-- Description of the task --
For this exercise, return exactly the lines of the material below that begin at the one with "a.out.h); ProcFacts.v: pids" and stop after the one with "- Strings and".

-- Extracted material --
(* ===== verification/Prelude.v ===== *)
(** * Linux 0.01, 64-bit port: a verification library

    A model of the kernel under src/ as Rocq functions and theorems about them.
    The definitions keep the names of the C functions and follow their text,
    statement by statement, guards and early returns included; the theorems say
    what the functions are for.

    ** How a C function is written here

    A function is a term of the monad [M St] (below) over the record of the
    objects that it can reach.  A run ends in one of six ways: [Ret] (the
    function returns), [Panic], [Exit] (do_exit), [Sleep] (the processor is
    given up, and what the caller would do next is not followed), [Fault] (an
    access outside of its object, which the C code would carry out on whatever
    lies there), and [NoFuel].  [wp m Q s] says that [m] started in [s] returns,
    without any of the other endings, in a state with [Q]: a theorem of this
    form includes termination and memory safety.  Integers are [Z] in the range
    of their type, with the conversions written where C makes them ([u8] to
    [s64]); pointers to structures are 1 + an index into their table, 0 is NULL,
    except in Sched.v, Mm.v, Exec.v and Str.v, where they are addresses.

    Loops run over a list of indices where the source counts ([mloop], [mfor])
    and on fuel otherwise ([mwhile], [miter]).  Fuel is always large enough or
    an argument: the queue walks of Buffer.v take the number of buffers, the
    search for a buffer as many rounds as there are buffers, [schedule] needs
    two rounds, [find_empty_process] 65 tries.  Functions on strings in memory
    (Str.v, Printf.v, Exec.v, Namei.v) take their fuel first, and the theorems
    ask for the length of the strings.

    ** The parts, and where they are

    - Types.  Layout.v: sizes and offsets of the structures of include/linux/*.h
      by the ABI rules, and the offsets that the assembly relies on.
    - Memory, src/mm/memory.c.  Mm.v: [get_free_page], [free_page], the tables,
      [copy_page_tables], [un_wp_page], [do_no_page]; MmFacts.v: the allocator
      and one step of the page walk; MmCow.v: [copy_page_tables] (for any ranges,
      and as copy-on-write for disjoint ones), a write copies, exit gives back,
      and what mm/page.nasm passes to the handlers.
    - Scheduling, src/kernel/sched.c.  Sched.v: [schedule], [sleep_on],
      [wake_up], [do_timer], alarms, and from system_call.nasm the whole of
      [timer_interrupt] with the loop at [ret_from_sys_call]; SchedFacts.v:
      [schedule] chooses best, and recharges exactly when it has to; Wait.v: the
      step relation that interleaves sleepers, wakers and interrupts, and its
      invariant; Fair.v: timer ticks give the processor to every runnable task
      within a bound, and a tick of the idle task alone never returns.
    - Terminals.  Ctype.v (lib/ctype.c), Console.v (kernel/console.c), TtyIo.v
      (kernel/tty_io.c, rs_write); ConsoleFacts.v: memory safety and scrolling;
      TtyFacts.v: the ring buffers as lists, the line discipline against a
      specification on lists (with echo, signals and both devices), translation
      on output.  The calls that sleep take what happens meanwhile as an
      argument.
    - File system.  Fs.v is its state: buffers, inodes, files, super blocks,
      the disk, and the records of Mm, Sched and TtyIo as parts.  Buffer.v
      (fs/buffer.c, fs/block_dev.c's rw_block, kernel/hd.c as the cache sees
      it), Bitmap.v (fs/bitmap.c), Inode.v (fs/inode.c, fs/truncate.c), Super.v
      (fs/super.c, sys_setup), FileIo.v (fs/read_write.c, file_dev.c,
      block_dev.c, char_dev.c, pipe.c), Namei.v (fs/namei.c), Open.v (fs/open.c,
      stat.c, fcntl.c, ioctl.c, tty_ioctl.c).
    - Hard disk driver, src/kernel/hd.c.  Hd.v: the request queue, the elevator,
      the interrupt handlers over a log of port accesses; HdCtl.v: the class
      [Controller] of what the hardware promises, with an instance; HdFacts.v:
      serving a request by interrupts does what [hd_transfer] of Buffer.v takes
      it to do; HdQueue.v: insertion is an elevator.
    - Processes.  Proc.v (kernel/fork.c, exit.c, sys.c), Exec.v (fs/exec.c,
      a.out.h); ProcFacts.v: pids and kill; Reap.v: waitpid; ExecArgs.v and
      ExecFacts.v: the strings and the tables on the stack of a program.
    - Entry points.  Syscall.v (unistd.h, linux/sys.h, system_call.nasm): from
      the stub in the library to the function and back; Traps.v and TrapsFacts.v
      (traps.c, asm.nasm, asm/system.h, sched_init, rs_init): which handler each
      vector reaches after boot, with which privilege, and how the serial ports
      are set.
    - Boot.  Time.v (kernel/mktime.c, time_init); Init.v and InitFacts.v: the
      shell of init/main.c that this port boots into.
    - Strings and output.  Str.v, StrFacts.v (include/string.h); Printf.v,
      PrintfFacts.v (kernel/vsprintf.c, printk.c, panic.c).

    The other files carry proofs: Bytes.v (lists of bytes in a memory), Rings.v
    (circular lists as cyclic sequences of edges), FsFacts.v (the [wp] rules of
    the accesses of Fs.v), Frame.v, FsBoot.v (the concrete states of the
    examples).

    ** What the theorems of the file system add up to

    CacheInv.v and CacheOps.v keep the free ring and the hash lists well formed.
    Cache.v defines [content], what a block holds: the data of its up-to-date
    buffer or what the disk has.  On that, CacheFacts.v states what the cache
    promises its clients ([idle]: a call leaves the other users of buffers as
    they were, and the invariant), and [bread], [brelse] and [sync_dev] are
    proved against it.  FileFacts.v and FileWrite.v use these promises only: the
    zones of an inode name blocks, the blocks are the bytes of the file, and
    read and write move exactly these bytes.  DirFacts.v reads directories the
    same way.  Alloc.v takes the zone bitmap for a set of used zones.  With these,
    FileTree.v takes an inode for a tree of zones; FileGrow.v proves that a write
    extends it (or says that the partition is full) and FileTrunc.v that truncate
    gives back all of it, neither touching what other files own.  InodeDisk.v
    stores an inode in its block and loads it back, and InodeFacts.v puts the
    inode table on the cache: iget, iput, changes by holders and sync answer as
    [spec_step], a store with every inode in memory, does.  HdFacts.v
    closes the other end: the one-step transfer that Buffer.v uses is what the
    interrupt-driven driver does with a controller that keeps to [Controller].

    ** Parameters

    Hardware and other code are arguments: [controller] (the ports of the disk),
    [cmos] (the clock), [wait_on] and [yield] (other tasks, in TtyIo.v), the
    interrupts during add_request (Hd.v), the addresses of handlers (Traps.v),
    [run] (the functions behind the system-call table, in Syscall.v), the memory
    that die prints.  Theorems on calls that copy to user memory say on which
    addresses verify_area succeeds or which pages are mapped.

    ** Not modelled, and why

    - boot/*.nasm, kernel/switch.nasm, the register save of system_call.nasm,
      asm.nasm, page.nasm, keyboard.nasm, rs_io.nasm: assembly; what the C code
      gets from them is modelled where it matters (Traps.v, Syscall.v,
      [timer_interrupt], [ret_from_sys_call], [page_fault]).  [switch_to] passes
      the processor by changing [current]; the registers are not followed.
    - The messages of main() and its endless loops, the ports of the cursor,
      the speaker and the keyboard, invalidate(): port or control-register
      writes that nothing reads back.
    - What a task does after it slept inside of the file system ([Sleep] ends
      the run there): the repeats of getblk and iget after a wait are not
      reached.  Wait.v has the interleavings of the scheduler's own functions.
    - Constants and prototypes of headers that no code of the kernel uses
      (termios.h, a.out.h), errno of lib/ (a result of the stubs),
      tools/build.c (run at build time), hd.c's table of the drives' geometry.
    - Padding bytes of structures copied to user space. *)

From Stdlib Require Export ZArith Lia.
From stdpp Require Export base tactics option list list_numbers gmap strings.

-- Solution for this problem --
      a.out.h); ProcFacts.v: pids and kill; Reap.v: waitpid; ExecArgs.v and
      ExecFacts.v: the strings and the tables on the stack of a program.
    - Entry points.  Syscall.v (unistd.h, linux/sys.h, system_call.nasm): from
      the stub in the library to the function and back; Traps.v and TrapsFacts.v
      (traps.c, asm.nasm, asm/system.h, sched_init, rs_init): which handler each
      vector reaches after boot, with which privilege, and how the serial ports
      are set.
    - Boot.  Time.v (kernel/mktime.c, time_init); Init.v and InitFacts.v: the
      shell of init/main.c that this port boots into.
    - Strings and output.  Str.v, StrFacts.v (include/string.h); Printf.v,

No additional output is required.